(* ===== verification/SignV2.v ===== *)
(** * cmd/signature-v2.go: AWS signature version 2

    Signatures in the Authorization header, in the query of presigned requests
    and in forms; [getResource] of cmd/handler-utils.go, which names the
    resource of a virtual-host-style request.  HMAC-SHA1 is an interface. *)
From S2P Require Import Prelude GoLib GoText Base64 Errors APIErrors Metadata GoTime NsLock Credentials Bufio Streaming SignV4.
Import strconv.

(** [net.SplitHostPort]. *)
Definition SplitHostPort (hostport : bytes) : option (bytes * bytes) :=
  i ← strings.LastIndex hostport ":"%char;
  '(host, j, k) ←
    match hostport with
    | "["%char :: _ =>
        e ← strings.Index hostport "]"%char;
        if decide (S e = i) then Some (take (e - 1) (drop 1 hostport), 1%nat, S e) else None
    | _ =>
        let host := take i hostport in
        if decide (":"%char ∈ host) then None else Some (host, 0%nat, 0%nat)
    end;
  if decide ("["%char ∈ drop j hostport) then None
  else if decide ("]"%char ∈ drop k hostport) then None
  else Some (host, drop (S i) hostport).

Example SplitHostPort_ex :
  SplitHostPort (str "b.example.com:9000") = Some (str "b.example.com", str "9000") /\
  SplitHostPort (str "[::1]:9000") = Some (str "::1", str "9000") /\
  SplitHostPort (str "::1:9000") = None /\ SplitHostPort (str "b") = None.
Proof. vm_compute. auto. Qed.

(** handler-utils.go: [None] is an error of [SplitHostPort]. *)
Fixpoint domain_resource (path host : bytes) (domains : list bytes) : bytes :=
  match domains with
  | [] => path
  | domain :: domains' =>
      if HasSuffix host ("."%char :: domain)
      then str "/" ++ pathJoin [TrimSuffix host ("."%char :: domain); path]
      else domain_resource path host domains'
  end.
Definition getResource (path host : bytes) (domains : list bytes) : option bytes :=
  if decide (domains = []) then Some path
  else
    host ← (if strings.Contains host (str ":") then fst <$> SplitHostPort host else Some host);
    Some (domain_resource path host domains).

Definition signV2Algorithm : bytes := str "AWS".
Definition AmzSignatureV2 : bytes := str "Signature".
Definition Expires : bytes := str "Expires".
Definition ContentMD5 : bytes := str "Content-Md5".

Definition resourceList : list bytes :=
  str <$> ["acl"; "delete"; "lifecycle"; "location"; "logging"; "notification"; "partNumber"; "policy";
           "requestPayment"; "response-cache-control"; "response-content-disposition";
           "response-content-encoding"; "response-content-language"; "response-content-type";
           "response-expires"; "torrent"; "uploadId"; "uploads"; "versionId"; "versioning"; "versions";
           "website"]%string.

Definition unescapeQueries (encodedQuery : bytes) : option (list bytes) :=
  mapM QueryUnescape (strings.Split encodedQuery "&"%char).

(** The two decoders accept line breaks and unused bits, so several strings
    stand for one signature. *)
Definition compareSignatureV2 (sig1 sig2 : bytes) : bool :=
  match base64.DecodeString false sig1, base64.DecodeString false sig2 with
  | Some s1, Some s2 => bool_decide (s1 = s2)
  | _, _ => false
  end.

(** The names and values of a query, the last value of a name. *)
Definition query_keyval (queries : list bytes) : gmap bytes bytes :=
  foldl (λ m query, match SplitN2 query "="%char with
                    | [key; val] => <[key := val]> m
                    | _ => <[query := []]> m
                    end) ∅ queries.
Definition canonicalizedResourceV2 (encodedResource encodedQuery : bytes) : bytes :=
  let keyval := query_keyval (strings.Split encodedQuery "&"%char) in
  let canonicalQueries :=
    omap (λ key, val ← keyval !! key; Some (if decide (val = []) then key else key ++ "="%char :: val)) resourceList in
  let canonicalQuery := strings.Join canonicalQueries (str "&") in
  if decide (canonicalQuery <> []) then encodedResource ++ "?"%char :: canonicalQuery else encodedResource.

(** The path of a request target and its query. *)
Definition split_uri (uri : bytes) : bytes * bytes :=
  match SplitN2 uri "?"%char with [path; query] => (path, query) | _ => (uri, []) end.

Class SignV2Env := {
  (* [hmac.New(sha1.New, key)] after one [Write] *)
  hmac_sha1 : bytes -> bytes -> bytes;
  globalDomainNames : list bytes }.

(** The parameters of a presigned query: access key, signature, expiry, and the
    others in their order; a later parameter replaces an earlier one. *)
Record presignV2 := mkPresignV2 { v2_accessKey : bytes; v2_signature : bytes; v2_expires : bytes; v2_filtered : list bytes }.
Definition presignV2_add (p : presignV2) (query : bytes) : option presignV2 :=
  match SplitN2 query "="%char with
  | [key; val] =>
      Some (if decide (key = AmzAccessKeyID)
            then mkPresignV2 val (v2_signature p) (v2_expires p) (v2_filtered p)
            else if decide (key = AmzSignatureV2)
            then mkPresignV2 (v2_accessKey p) val (v2_expires p) (v2_filtered p)
            else if decide (key = Expires)
            then mkPresignV2 (v2_accessKey p) (v2_signature p) val (v2_filtered p)
            else mkPresignV2 (v2_accessKey p) (v2_signature p) (v2_expires p) (v2_filtered p ++ [query]))
  | _ => None
  end.
Fixpoint presignV2_params (p : presignV2) (queries : list bytes) : option presignV2 :=
  match queries with
  | [] => Some p
  | q :: qs => p' ← presignV2_add p q; presignV2_params p' qs
  end.

Section v2.
Context `{UnicodeEnv} `{SignV2Env}.

Definition calculateSignatureV2 (stringToSign secret : bytes) : bytes :=
  base64.EncodeToString (hmac_sha1 secret stringToSign).

(** The headers of the loop in the order of the map. *)
Definition canonicalizedAmzHeadersV2 (headers : multimap) : bytes :=
  let amz := filter (λ e : bytes * list bytes, HasPrefix (ToLower e.1) (str "x-amz-")) (map_to_list headers) in
  let keyval := foldl (λ (m : gmap bytes bytes) e, <[ToLower e.1 := strings.Join e.2 (str ",")]> m) ∅ amz in
  strings.Join ((λ key, key ++ ":"%char :: default [] (keyval !! key)) <$> sort_Strings ((λ e, ToLower e.1) <$> amz))
    [newline].

Definition getStringToSignV2 (method encodedResource encodedQuery : bytes) (headers : multimap) (expires : bytes)
  : bytes :=
  let canonicalHeaders := canonicalizedAmzHeadersV2 headers in
  let canonicalHeaders := if decide (canonicalHeaders <> []) then canonicalHeaders ++ [newline] else canonicalHeaders in
  let date := if decide (expires = []) then Header_Get headers Date else expires in
  strings.Join [method; Header_Get headers ContentMD5; Header_Get headers ContentType; date; canonicalHeaders] [newline]
  ++ canonicalizedResourceV2 encodedResource encodedQuery.

Definition preSignatureV2 (cred : Credentials) (method encodedResource encodedQuery : bytes) (headers : multimap)
  (expires : bytes) : bytes :=
  calculateSignatureV2 (getStringToSignV2 method encodedResource encodedQuery headers expires) (SecretKey cred).
Definition signatureV2 (cred : Credentials) (method encodedResource encodedQuery : bytes) (headers : multimap) : bytes :=
  calculateSignatureV2 (getStringToSignV2 method encodedResource encodedQuery headers []) (SecretKey cred).

Context `{keys : KeyStore}.

Definition getReqAccessKeyV2 (r : Request) : (Credentials * bool) + APIErrorCode :=
  let accessKey := Values_Get (URL_Query r) AmzAccessKeyID in
  if decide (accessKey <> []) then checkKeyValid accessKey
  else
    match strings.Split (Header_Get (Header r) Authorization) " "%char with
    | [_; field] =>
        match strings.Split (utf8.TrimSpace field) ":"%char with
        | [key; _] => checkKeyValid key
        | _ => inr ErrMissingFields
        end
    | _ => inr ErrMissingFields
    end.

Definition validateV2AuthHeader (r : Request) : Credentials + APIErrorCode :=
  let v2Auth := Header_Get (Header r) Authorization in
  if decide (v2Auth = []) then inr ErrAuthHeaderEmpty
  else if negb (HasPrefix v2Auth signV2Algorithm) then inr ErrSignatureVersionNotSupported
  else match getReqAccessKeyV2 r with inr e => inr e | inl (cred, _) => inl cred end.

Definition doesSignV2Match (r : Request) : APIErrorCode :=
  let v2Auth := Header_Get (Header r) Authorization in
  match validateV2AuthHeader r with
  | inr e => e
  | inl cred =>
      let '(encodedResource, encodedQuery) := split_uri (RequestURI r) in
      match unescapeQueries encodedQuery with
      | None => ErrInvalidQueryParams
      | Some unescapedQueries =>
          match getResource encodedResource (Host r) globalDomainNames with
          | None => ErrInvalidRequest
          | Some encodedResource =>
              let prefix := signV2Algorithm ++ str " " ++ AccessKey cred ++ str ":" in
              if negb (HasPrefix v2Auth prefix) then ErrSignatureDoesNotMatch
              else
                let v2Auth := drop (length prefix) v2Auth in
                let expectedAuth := signatureV2 cred (Method r) encodedResource
                                      (strings.Join unescapedQueries (str "&")) (Header r) in
                if negb (compareSignatureV2 v2Auth expectedAuth) then ErrSignatureDoesNotMatch else ErrNone
          end
      end
  end.

Definition doesPresignV2SignatureMatch (now : time) (r : Request) : APIErrorCode :=
  let '(encodedResource, encodedQuery) := split_uri (RequestURI r) in
  match unescapeQueries encodedQuery with
  | None => ErrInvalidQueryParams
  | Some unescapedQueries =>
      match presignV2_params (mkPresignV2 [] [] [] []) unescapedQueries with
      | None => ErrInvalidQueryParams
      | Some p =>
          if decide (v2_accessKey p = [] \/ v2_signature p = [] \/ v2_expires p = []) then ErrInvalidQueryParams
          else
            match checkKeyValid (v2_accessKey p) with
            | inr e => e
            | inl (cred, _) =>
                match ParseInt (v2_expires p) with
                | (_, true) => ErrMalformedExpires
                | (expiresInt, false) =>
                    if expiresInt <? now / 10 ^ 9 then ErrExpiredPresignRequest
                    else
                      match getResource encodedResource (Host r) globalDomainNames with
                      | None => ErrInvalidRequest
                      | Some encodedResource =>
                          let expectedSignature := preSignatureV2 cred (Method r) encodedResource
                            (strings.Join (v2_filtered p) (str "&")) (Header r) (v2_expires p) in
                          if negb (compareSignatureV2 (v2_signature p) expectedSignature)
                          then ErrSignatureDoesNotMatch else ErrNone
                      end
                end
            end
      end
  end.

Definition doesPolicySignatureV2Match (formValues : multimap) : APIErrorCode :=
  match checkKeyValid (Header_Get formValues AmzAccessKeyID) with
  | inr e => e
  | inl (cred, _) =>
      let policy := Header_Get formValues (str "Policy") in
      let signature := Header_Get formValues AmzSignatureV2 in
      if negb (compareSignatureV2 signature (calculateSignatureV2 policy (SecretKey cred)))
      then ErrSignatureDoesNotMatch else ErrNone
  end.

(** ** What an accepted signature covers *)

(** A signature compares equal to what the server computes only if it decodes
    to the code of the string. *)
Lemma compareSignatureV2_code sig msg secret :
  compareSignatureV2 sig (calculateSignatureV2 msg secret) = true <->
  base64.DecodeString false sig = Some (hmac_sha1 secret msg).
Proof.
  unfold compareSignatureV2, calculateSignatureV2. rewrite base64.Std_Decode_Encode.
  destruct (base64.DecodeString false sig) as [s|]; [|by split]. rewrite bool_decide_eq_true. naive_solver.
Qed.

(** What is signed in the header: the name of the key of the credentials that
    verify. *)
Lemma doesSignV2Match_signed r :
  doesSignV2Match r = ErrNone ->
  ∃ cred owner resource queries sig,
    getReqAccessKeyV2 r = inl (cred, owner) /\
    unescapeQueries (split_uri (RequestURI r)).2 = Some queries /\
    getResource (split_uri (RequestURI r)).1 (Host r) globalDomainNames = Some resource /\
    Header_Get (Header r) Authorization = signV2Algorithm ++ str " " ++ AccessKey cred ++ str ":" ++ sig /\
    base64.DecodeString false sig =
      Some (hmac_sha1 (SecretKey cred)
              (getStringToSignV2 (Method r) resource (strings.Join queries (str "&")) (Header r) [])).
Proof.
  unfold doesSignV2Match, validateV2AuthHeader. destruct (split_uri (RequestURI r)) as [p q].
  case_decide; [done|]. destruct (HasPrefix _ signV2Algorithm); [|done]. cbn [negb].
  destruct (getReqAccessKeyV2 r) as [[cred owner]|e] eqn:Ek; [|intros ->; unfold getReqAccessKeyV2, checkKeyValid in Ek; repeat case_match; simplify_eq].
  destruct (unescapeQueries q) as [qs|] eqn:Eq; [|done]. destruct (getResource _ _ _) as [res|] eqn:Er; [|done].
  destruct (HasPrefix _ _) eqn:Ep in |- *; [|done]. cbn [negb]. destruct (compareSignatureV2 _ _) eqn:Es; [|done]. intros _.
  apply HasPrefix_spec in Ep as [sig Esig]. rewrite Esig, drop_app_length in Es.
  apply compareSignatureV2_code in Es. exists cred, owner, res, qs, sig. split_and!; try done.
  rewrite Esig. by rewrite <- !(assoc_L (++)).
Qed.
End v2.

[ASSIGNMENT]
Return all lines from the material that contain "negb".

[RESULT OF THIS TASK]
  else if negb (HasPrefix v2Auth signV2Algorithm) then inr ErrSignatureVersionNotSupported
              if negb (HasPrefix v2Auth prefix) then ErrSignatureDoesNotMatch
                if negb (compareSignatureV2 v2Auth expectedAuth) then ErrSignatureDoesNotMatch else ErrNone
                          if negb (compareSignatureV2 (v2_signature p) expectedSignature)
      if negb (compareSignatureV2 signature (calculateSignatureV2 policy (SecretKey cred)))
  case_decide; [done|]. destruct (HasPrefix _ signV2Algorithm); [|done]. cbn [negb].
  destruct (HasPrefix _ _) eqn:Ep in |- *; [|done]. cbn [negb]. destruct (compareSignatureV2 _ _) eqn:Es; [|done]. intros _.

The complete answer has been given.